Exercise directions: Each line below from the one containing "with (ptr_shares tbl" through the one containing "the use count" should be output exactly as it stands, and no other line should appear.

[Data provided — start]

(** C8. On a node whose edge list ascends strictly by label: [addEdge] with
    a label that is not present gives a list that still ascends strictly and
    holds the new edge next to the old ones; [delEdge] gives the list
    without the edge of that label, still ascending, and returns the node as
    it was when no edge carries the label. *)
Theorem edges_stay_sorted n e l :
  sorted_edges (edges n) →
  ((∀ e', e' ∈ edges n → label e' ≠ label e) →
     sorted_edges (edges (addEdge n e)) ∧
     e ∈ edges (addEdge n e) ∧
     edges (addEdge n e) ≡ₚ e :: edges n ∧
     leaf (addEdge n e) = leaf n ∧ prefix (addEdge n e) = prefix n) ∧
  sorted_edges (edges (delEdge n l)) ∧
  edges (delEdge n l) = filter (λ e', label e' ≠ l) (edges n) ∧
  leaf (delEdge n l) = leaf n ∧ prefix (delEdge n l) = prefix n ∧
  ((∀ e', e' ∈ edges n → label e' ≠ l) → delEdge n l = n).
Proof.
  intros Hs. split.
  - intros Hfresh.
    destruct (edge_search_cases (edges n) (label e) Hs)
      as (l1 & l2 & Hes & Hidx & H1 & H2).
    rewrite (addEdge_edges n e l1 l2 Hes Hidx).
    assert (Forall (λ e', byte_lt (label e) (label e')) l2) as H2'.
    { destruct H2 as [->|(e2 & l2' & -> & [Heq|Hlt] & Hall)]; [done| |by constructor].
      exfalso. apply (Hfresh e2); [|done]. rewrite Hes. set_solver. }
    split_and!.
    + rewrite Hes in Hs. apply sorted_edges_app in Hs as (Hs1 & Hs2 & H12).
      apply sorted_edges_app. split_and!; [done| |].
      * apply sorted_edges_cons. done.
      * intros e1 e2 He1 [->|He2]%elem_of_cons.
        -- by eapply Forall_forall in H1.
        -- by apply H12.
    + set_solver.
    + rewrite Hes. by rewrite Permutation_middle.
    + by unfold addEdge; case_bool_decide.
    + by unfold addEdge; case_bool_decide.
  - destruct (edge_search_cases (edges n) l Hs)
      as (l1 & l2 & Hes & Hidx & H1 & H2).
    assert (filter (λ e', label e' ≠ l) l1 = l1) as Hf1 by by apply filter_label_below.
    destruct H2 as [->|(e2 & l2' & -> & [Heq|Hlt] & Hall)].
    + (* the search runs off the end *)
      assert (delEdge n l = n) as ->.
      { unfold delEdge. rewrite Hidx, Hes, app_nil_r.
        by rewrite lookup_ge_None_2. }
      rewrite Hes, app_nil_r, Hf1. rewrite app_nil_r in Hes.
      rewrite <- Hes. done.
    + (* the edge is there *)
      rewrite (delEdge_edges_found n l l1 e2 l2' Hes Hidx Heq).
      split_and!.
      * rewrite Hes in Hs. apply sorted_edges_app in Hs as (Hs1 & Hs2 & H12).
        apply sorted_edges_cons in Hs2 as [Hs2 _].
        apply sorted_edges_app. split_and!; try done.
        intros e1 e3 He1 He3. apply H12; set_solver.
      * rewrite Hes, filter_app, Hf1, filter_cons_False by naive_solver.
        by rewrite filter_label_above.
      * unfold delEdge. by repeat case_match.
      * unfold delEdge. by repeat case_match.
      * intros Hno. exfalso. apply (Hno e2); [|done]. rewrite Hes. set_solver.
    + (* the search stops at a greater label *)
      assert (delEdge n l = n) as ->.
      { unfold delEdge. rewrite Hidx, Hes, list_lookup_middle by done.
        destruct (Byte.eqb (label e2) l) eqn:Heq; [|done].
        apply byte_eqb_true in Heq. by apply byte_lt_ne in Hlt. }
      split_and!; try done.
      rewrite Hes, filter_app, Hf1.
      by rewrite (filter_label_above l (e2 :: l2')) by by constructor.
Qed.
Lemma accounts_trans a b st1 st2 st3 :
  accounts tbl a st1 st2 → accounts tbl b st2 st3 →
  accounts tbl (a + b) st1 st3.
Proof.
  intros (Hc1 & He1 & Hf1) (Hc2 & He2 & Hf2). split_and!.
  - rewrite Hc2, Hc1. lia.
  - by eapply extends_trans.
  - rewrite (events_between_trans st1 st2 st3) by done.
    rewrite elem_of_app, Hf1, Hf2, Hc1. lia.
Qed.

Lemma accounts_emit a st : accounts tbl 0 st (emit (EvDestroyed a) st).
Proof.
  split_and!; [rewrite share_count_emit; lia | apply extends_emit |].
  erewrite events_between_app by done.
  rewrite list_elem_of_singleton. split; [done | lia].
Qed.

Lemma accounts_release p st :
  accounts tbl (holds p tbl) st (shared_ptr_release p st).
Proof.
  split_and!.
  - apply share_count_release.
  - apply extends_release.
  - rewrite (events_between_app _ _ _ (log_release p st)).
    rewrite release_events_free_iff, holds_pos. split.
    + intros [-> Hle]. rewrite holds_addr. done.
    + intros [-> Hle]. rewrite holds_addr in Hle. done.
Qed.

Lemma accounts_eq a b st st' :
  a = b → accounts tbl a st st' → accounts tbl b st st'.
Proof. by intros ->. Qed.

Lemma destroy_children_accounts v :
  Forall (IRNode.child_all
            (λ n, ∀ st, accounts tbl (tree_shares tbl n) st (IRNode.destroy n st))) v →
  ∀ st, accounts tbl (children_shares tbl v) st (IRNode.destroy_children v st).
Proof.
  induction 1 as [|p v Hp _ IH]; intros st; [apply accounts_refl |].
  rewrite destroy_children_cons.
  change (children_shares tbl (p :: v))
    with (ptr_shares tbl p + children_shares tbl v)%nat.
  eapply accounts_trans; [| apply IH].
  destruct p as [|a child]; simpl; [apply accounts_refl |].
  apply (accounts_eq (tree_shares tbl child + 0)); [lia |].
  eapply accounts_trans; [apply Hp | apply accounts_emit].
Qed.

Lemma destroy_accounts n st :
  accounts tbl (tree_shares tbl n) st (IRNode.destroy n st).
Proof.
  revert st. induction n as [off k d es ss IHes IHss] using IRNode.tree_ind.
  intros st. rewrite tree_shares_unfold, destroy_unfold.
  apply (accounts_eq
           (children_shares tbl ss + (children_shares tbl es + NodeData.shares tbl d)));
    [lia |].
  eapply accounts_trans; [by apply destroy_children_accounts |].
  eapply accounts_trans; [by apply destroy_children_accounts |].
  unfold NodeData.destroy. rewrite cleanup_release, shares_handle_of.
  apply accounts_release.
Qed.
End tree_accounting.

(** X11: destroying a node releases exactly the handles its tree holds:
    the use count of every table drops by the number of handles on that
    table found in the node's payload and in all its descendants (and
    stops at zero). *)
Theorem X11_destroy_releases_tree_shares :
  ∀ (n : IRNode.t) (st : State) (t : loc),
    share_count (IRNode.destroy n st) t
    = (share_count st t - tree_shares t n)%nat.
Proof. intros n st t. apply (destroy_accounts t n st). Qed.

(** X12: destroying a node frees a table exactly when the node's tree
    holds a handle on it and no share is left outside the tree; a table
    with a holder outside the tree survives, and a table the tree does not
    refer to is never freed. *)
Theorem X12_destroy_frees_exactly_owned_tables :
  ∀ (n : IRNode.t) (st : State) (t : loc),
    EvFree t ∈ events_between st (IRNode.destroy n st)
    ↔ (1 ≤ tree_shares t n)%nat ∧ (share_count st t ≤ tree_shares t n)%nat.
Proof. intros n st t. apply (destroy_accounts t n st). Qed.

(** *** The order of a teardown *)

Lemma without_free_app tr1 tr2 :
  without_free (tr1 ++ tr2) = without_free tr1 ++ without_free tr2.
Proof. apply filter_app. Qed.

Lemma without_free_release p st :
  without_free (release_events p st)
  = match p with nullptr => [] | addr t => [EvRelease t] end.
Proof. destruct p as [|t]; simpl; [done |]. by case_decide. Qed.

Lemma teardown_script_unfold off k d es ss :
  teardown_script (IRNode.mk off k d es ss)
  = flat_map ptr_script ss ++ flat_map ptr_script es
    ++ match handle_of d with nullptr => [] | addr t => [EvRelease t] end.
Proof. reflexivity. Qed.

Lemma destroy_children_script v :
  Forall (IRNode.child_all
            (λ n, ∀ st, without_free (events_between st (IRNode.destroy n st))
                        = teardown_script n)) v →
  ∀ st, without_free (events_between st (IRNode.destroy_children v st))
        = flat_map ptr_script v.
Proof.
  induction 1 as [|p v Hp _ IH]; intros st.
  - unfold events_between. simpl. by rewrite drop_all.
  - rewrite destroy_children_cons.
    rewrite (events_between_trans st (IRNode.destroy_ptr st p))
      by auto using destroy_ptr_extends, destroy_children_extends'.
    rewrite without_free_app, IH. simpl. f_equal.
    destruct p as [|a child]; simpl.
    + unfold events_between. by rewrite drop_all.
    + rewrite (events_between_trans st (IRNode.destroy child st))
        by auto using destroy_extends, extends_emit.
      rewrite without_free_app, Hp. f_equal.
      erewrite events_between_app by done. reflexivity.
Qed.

[Data provided — finish]

Written solution:
    with (ptr_shares tbl p + children_shares tbl v)%nat.
  eapply accounts_trans; [| apply IH].
  destruct p as [|a child]; simpl; [apply accounts_refl |].
  apply (accounts_eq (tree_shares tbl child + 0)); [lia |].
  eapply accounts_trans; [apply Hp | apply accounts_emit].
Qed.

Lemma destroy_accounts n st :
  accounts tbl (tree_shares tbl n) st (IRNode.destroy n st).
Proof.
  revert st. induction n as [off k d es ss IHes IHss] using IRNode.tree_ind.
  intros st. rewrite tree_shares_unfold, destroy_unfold.
  apply (accounts_eq
           (children_shares tbl ss + (children_shares tbl es + NodeData.shares tbl d)));
    [lia |].
  eapply accounts_trans; [by apply destroy_children_accounts |].
  eapply accounts_trans; [by apply destroy_children_accounts |].
  unfold NodeData.destroy. rewrite cleanup_release, shares_handle_of.
  apply accounts_release.
Qed.
End tree_accounting.

(** X11: destroying a node releases exactly the handles its tree holds:
    the use count of every table drops by the number of handles on that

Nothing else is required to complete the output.